Water immediately went under my hands and into my nose. I remember thinking, “Oh Lord, I’m going to drown.” It felt like I was under that water for days. Not because I was savoring the moment, but because my head was filling with water and my lungs were next. I thought, “When is he going to let me up out of this water?”

I finally came up from the water and…well there I was in a swimming pool. No bright lights from heaven. No dove descending onto my head. Except for the water sloshing around my sinuses and ears, I didn’t really feel any different than I did before I was baptized.

I don’t know what I expected. But I know I expected to feel different. I expected to think differently. I expected the world to look a little different. It didn’t. I didn’t. I had seen this baptism as the penultimate moment. This was the end of the journey I’d started just a few months before. At least that’s what I thought.

I believed that “giving my heart to Jesus” and getting baptized was the goal. My soul was saved and that was that. The end. I win!

I was wrong. I wasn’t at the end of my journey. I was at the beginning. Initially, I was a little disappointed. Eventually I learned that salvation is a journey. Not a destination. I learned that following Jesus was not a onetime event. It is a lifetime commitment.

I think we forget this as a church, also. Jesus didn’t say go “win souls.” Go and find new church members. Go and find butts to fill the pews.

Matthew 28:16-20

16 Now the eleven disciples went to Galilee, to the mountain to which Jesus had directed them. 17When they saw him, they worshiped him; but some doubted. 18And Jesus came and said to them, ‘All authority in heaven and on earth has been given to me. 19Go therefore and make disciples of all nations, baptizing them in the name of the Father and of the Son and of the Holy Spirit, 20and teaching them to obey everything that I have commanded you. And remember, I am with you always, to the end of the age.’

Jesus said “Go and make disciples.” “Teach them.”

Getting people in the door is important. “Winning souls” or converts or whatever term you want to use, is important. Getting butts in the pews is important. But those are steps in the process. Those help us reach the goal, but they are not the goal itself.

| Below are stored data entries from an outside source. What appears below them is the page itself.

(* ===== verification/RoutePolicy.v ===== *)
(** * Routing under policy

    What a routing policy does to the adapters of a request: the mask it gives the router
    and its digest (adapteros-lora-router/src/policy_mask.rs), the filtering of the
    router's decision, the fallbacks and the bound on transitions in the generation loop
    (adapteros-lora-worker/src/inference_pipeline.rs), and the ring that carries the
    decision to the kernels (adapteros-lora-worker/src/router_bridge.rs and
    adapteros-lora-kernel-api/src/lib.rs, as compiled for release).

    Scores, entropies and decision hashes are opaque ([F32], [DH]). The normalisation of
    two or more gates is floating-point code: the parameter [normalize], of which the
    theorems use that it keeps the number of gates; the scaling of a gate by a strength
    is the parameter [scale]. *)

From Stdlib Require Import Ascii.
From S2P Require Import Prelude Hashing.
Open Scope Z_scope.

Module RoutePolicy.

(** ** Masks (policy_mask.rs) *)

Record PolicyOverrideFlags : Type := mkFlags {
  allow_list : bool; deny_list : bool; trust_state : bool
}.
Definition no_flags : PolicyOverrideFlags := mkFlags false false false.

Record PolicyMask : Type := mkMask {
  allowed : list bool; digest : B3Hash; overrides_applied : PolicyOverrideFlags
}.

(** The position of each id; of equal ids, the last. *)
Definition id_to_index (ids : list string) : gmap string nat :=
  foldl (fun m '(i, id) => <[id := i]> m) ∅ (zip (seq 0 (length ids)) ids).

(** [if let Some(slot) = allowed.get_mut(idx) { *slot = b }]. *)
Definition set_bit (b : bool) (bits : list bool) (idx : nat) : list bool := <[idx := b]> bits.

Definition set_bit_of (index : gmap string nat) (b : bool) (bits : list bool) (id : string)
  : list bool :=
  match index !! id with Some idx => set_bit b bits idx | None => bits end.

Section Masks.
Context `{Blake3}.

Definition bit_byte (b : bool) : byte := if b then x01 else x00.

Definition mask_bytes (context : option B3Hash) (ids : list string) (bits : list bool)
  : list byte :=
  as_bytes (default zero context)
  ++ concat (map (fun id => as_bytes_of id ++ [x00]) ids) ++ map bit_byte bits.

Definition compute_policy_mask_digest (context : option B3Hash) (ids : list string)
    (bits : list bool) : B3Hash := hash (mask_bytes context ids bits).

Definition allow_all (ids : list string) (context : option B3Hash) : PolicyMask :=
  let bits := replicate (length ids) true in
  mkMask bits (compute_policy_mask_digest context ids bits) no_flags.

Definition deny_all (ids : list string) (context : option B3Hash) : PolicyMask :=
  let bits := replicate (length ids) false in
  mkMask bits (compute_policy_mask_digest context ids bits) no_flags.

(** Sets of indices are iterated in no particular order: any list of their elements. *)
Definition build (ids : list string) (allow deny : option (list string))
    (gate : option (gset nat)) (blocked : option (list nat)) (context : option B3Hash)
  : PolicyMask :=
  let bits := match gate with
    | Some indices => map (fun i => bool_decide (i ∈ indices)) (seq 0 (length ids))
    | None => replicate (length ids) true
    end in
  let index := id_to_index ids in
  let bits := match allow with
    | Some allow_ids =>
        foldl (set_bit_of index true) (replicate (length bits) false) allow_ids
    | None => bits
    end in
  let bits := match deny with
    | Some deny_ids => foldl (set_bit_of index false) bits deny_ids
    | None => bits
    end in
  let bits := match blocked with
    | Some idxs => foldl (set_bit false) bits idxs
    | None => bits
    end in
  mkMask bits (compute_policy_mask_digest context ids bits)
    (mkFlags (bool_decide (is_Some gate) || bool_decide (is_Some allow))
       (bool_decide (is_Some deny)) (bool_decide (is_Some blocked))).
End Masks.

(** ** Decisions *)

Definition ROUTER_GATE_Q15_MAX : Z := 32767.

(** The fields of [RoutingPolicy] routing looks at. *)
Record RoutingPolicy : Type := mkRouting {
  allowed_adapter_ids : option (list string);
  denied_adapter_ids : option (list string);
  max_adapters_per_token : option nat;
  allowed_clusters : option (list string);
  denied_clusters : option (list string);
  max_reasoning_depth : option Z;
  cluster_fallback : string;
}.

Section Decisions.
Context {F32 DH : Type} (f32_zero : F32) (normalize : list Z -> list Z).

Record DecisionCandidate : Type := mkCandidate {
  adapter_idx : nat; raw_score : F32; gate_q15 : Z
}.

Record Decision : Type := mkDecision {
  indices : list nat;
  gates_q15 : list Z;
  entropy : F32;
  candidates : list DecisionCandidate;
  decision_hash : option DH;
  policy_mask_digest_b3 : option B3Hash;
  policy_overrides_applied : option PolicyOverrideFlags;
}.

Definition renormalize_gates_q15 (gates : list Z) : list Z :=
  match gates with
  | [] => []
  | [_] => [ROUTER_GATE_Q15_MAX]
  | _ => normalize gates
  end.

Inductive Verdict := Keep | Skip | SkipCluster.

That’s what we need to do today. How is Edgemont making disciples? What are we doing? What do we need to start doing? How can we get people into the pews? Then how can we get them from the pews to discipleship?

A little follow up after the fact: Discipleship is an ongoing, twofold process:teaching and learning. We are called to make disciples. To teach others what it means to follow Jesus. But we should never stop learning. We should never stop striving toward discipleship. Through prayer and personal Bible Study, but also through community. In conversation with others my faith and understanding of the nature of God grows at least as much as in personal study. That is discipleship. To teach and to learn. It's a journey, not a destination.

1 comment:

  1. Scott, you did an awesome job with the devotion at Ad Council - well told and good content. Your point was perfect for this moment in the life of our church, and the terrific follow-up questions zero us in on the goal of making disciples. You are spot on to emphasize that discipleship is a lifelong process. So many never receive the wise encouragement you heard, and are left with that bereft feeling of “I thought everything was going to be different now that I’ve been baptized!”

    Can I broaden our understanding of Jesus' "go make disciples" just a hair? The broader part is in the "making" of a disciple. I loved the illustration you used at the meeting - if I remember you said, "getting saved is not the finish line of a race. It is more like the starting line of a marathon, a lifelong journey." You are right, discipleship is a journey – yes, the part about “people in the door and butts in pews” is indeed ancillary, but getting them to the starting line is a crucial first step in the taking of that journey.

    I learned one way to approach this passage in a class focusing on the verbs: Go, Make, Baptize, Teach, Remember. Each part is an essential role of the church. That framework has helped keep me centered when things start to get wild around here.

    I'm glad to be on this journey with you!

    (That ought to get me at least one or two points in the fight for the 2010 CotY awards.)